▶ WHAT YOU WILL DO
State how many lines of the material below contain the word "exact". Add nothing else.

>>>

Lemma greeting_expected req cfg :
  represents req (hello_command cfg :: select_command cfg) -> get_expected_responses req = len (hello_command cfg :: select_command cfg).
Proof.
  intros Hr. unfold get_expected_responses. rewrite (rep_expected _ _ Hr). unfold select_command, hello_command.
  by destruct (is_empty (username _)), (is_empty (password _)), (is_empty (clientname _)), (database_index _) as [i|]; try done; destruct (i =? 0)%Z.
Qed.

(** The start of the handshake queues [HELLO] first. *)
Record greets (c c' : connection) (id : elem_id) (req : request) : Prop := {
  gr_request : represents req (hello_command (hello_cfg_ (handshaker_ c)) :: select_command (hello_cfg_ (handshaker_ c)));
  gr_queue : enqueued c c' true id req (generic_adapter (if result_has_value (hello_response c) then r_value [] else hello_response c));
  gr_unmoved : unmoved c c';
  gr_configured : configured c';
  gr_elems : hello_elem_ c' = Some id /\ ping_elem_ c' = ping_elem_ c;
  gr_cfg : hello_cfg_ (handshaker_ c') = hello_cfg_ (handshaker_ c);
}.
(** A completion of [run_op] leaves the multiplexer alone, or starts a session. *)
Lemma run_resume_cases p (c c' : connection) inp k :
  run_resume p c inp = Done (c', k) ->
  (advances true true c c' /\ (forall se, k <> co_yield (run_group se)) /\ ((exists se, p = run_group se) \/ mpx_ c' = mpx_ c)) \/
  ((p = run_connecting \/ p = run_ssl_handshake) /\ exists c1, advances true true c c1 /\ session_parts c1 = session_parts c /\ run_session c1 = Done (c', k)).
Proof.
  destruct p as [| | |se|d]; cbn [run_resume].
  - destruct inp as [ec res]. cbn [resolve_resume].
    destruct (has_ec _); intros [= <- <-]; left; (split_and!; [by apply advances_side|done|by right]).
  - destruct inp as [[ec ep] opened]. cbn [connect_resume].
    match goal with |- context [set_open c ?b] => assert (advances true true c (set_open c b)) as Ho by (by split) end.
    destruct (has_ec _); [intros [= <- <-]|destruct (use_ssl _); [intros [= <- <-]|intros Hs]]; [left|left|right].
    + split_and!; [|done|by right]. etransitivity; [exact Ho|by apply advances_side].
    + split_and!; [|done|by right]. etransitivity; [exact Ho|by apply advances_side].
    + split; [by left|]. eexists. split_and!; [| |exact Hs]; [|done]. etransitivity; [exact Ho|by apply advances_side].
  - destruct (has_ec inp); [intros [= <- <-]; left; split_and!; [by apply advances_side|done|by right]|].
    intros Hs. right. split; [by right|]. eexists. split_and!; [| |exact Hs]; [by apply advances_side|done].
  - intros [Ha Hk]%run_group_done_advances. left. split_and!; [by apply advances_weaken|done|left; by eexists].
  - destruct (has_ec inp); [intros [= <- <-]|destruct (negb _); intros [= <- <-]]; left; (split_and!; [by split|done|by right]).
Qed.

Lemma sys_run_resume (s : system) p inp r :
  sys_ok s -> run_resume p (conn s) inp = Done r -> sys_ok (after_run s r).
Proof.
  intros Hok. destruct r as [c k]. intros [(Ha & Hk & _)|(_ & c1 & Ha & _ & Hs)]%run_resume_cases.
  - eapply sys_after_run; [apply Hok|exact Ha|done].
  - eapply sys_run_session; [|exact Hs]. eapply requests_advance; [exact Ha|apply Hok].
Qed.

Lemma sys_run_step ev (s s' : system) : sys_ok s -> run_step ev s = Some (Done s') -> sys_ok s'.
Proof.
  intros Hok. unfold run_step.
  assert (forall se, run s = active (run_group se) -> session_step ev s se = Some (Done s') -> sys_ok s') as Hsession
    by (intros se; by apply sys_session_step).
  assert (forall p inp, Some (r ← run_resume p (conn s) inp; Done (after_run s r)) = Some (Done s') -> sys_ok s') as Hresume.
  { intros p inp Hst. split_step. by eapply sys_run_resume. }
  destruct ev; destruct (run s) as [|[| | |se|d]|] eqn:Hrun; try done; try (by apply Hsession).
  - destruct (resv_ _); [apply Hresume..|]. destruct (bool_decide _); [apply Hresume|done].
  - intros [= <-]. split; [|by cbn; rewrite Hrun]. eapply (requests_advance true true); [|apply Hok]. by split.
  - apply Hresume.
  - apply Hresume.
  - destruct (wait_admits _ _); [apply Hresume|done].
Qed.

Lemma sys_async_run (s : system) cfg r : sys_ok s -> async_run (conn s) cfg = Done r -> sys_ok (after_run s r).
Proof.
  intros Hok Hc. pose proof (ok_requests _ Hok) as [W Pg T O D]. unfold async_run in Hc. apply bind_done in Hc as (c1 & Hc1 & [= <-]).
  unfold async_run_config in Hc1. apply bind_done in Hc1 as (hc & Hhc%ping_request_config & [= <-]).
  unfold run_loop. cbn [after_run]. split; [|done]. split; try done. destruct Hhc as [Hc Hid], Pg as (Ph & Pp & _).
  split_and!; [exact Ph|etransitivity; [exact Hc|exact Pp]|exact Hid].
Qed.

(** Every event keeps the invariant. *)
Lemma sys_step ev (s s' : system) : sys_ok s -> event_ok ev -> step ev s = Some (Done s') -> sys_ok s'.
Proof.
  intros Hok Hev. pose proof (ok_requests _ Hok) as Hq.
  destruct ev; cbn [step]; try (apply sys_run_step; exact Hok).
  - intros Hst. split_step. match goal with Hc : async_exec _ _ _ = Done (?p, _) |- _ => destruct p; cbn in Hst; split_step end.
    apply sys_launch; [done|]. eapply async_exec_starts; [exact Hev|done|done|done].
  - intros Hst. split_step. apply sys_advance; [done|]. by eapply cancel_advances.
  - intros Hst. split_step. apply sys_advance; [done|]. unfold receive.
    destruct (channel_try_receive _) as [[[ec n] ch]|]; [by apply advances_side|done].
  - intros Hst. split_step. apply sys_advance; [done|]. apply receive_into_advances.
  - intros Hst. destruct (run s); [|done|]; split_step; by eapply sys_async_run.
  - destruct (execs s !! id) as [[o [|] n]|] eqn:Hp; [|done..]. intros Hst. split_step.
    by eapply (sys_resume_exec s).
  - destruct (execs s !! id) as [[o [|] n]|] eqn:Hp; [done| |done]. destruct (Nat.ltb_spec n (notifications s id)); [|done].
    intros Hst. split_step. eapply (sys_resume_exec s); [done|done| |done]. by split.
  - destruct (execs s !! id) as [[o [|] n]|] eqn:Hp; [done| |done]. destruct (_ =? _)%nat; [|done]. cbn [andb].
    destruct x; [done|..]; intros Hst; split_step; (eapply (sys_resume_exec s); [done|done| |done]); by split.
Qed.

Lemma new_connection_ok (c : connection) : new_connection = Done c -> sys_ok (init c).
Proof.
  unfold new_connection. intros Hc. apply bind_done in Hc as (hc & Hhc & Hc). apply bind_done in Hc as (m & Hm & [= <-]).
  split; [|done]. cbn [conn execs results init]. split; cbn [mpx_ health_checker_].
  - injection Hm as <-. split; [constructor|constructor|]. intros id Hid. by apply not_elem_of_nil in Hid.
  - revert Hhc. unfold new_health_checker. destruct (push_represents (new_request default_request_config) [] (bs "PING") [str (bs "Boost.Redis")])
      as (r & -> & Hr & Hcfg); [done..|]. cbn [mbind outcome_bind]. intros [= <-]. split_and!; [done|exact Hcfg|by eexists].
  - apply map_Forall_empty.
  - constructor.
  - intros id r Hr. by apply not_elem_of_nil in Hr.
Qed.

Lemma reachable_ok (s : system) : sys_reachable s -> sys_ok s.
Proof. induction 1 as [c Hc|ev s s' _ IH Hev Hst]; [by apply new_connection_ok|by eapply sys_step]. Qed.
End WithChannel.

<<<

▶ RESULT
10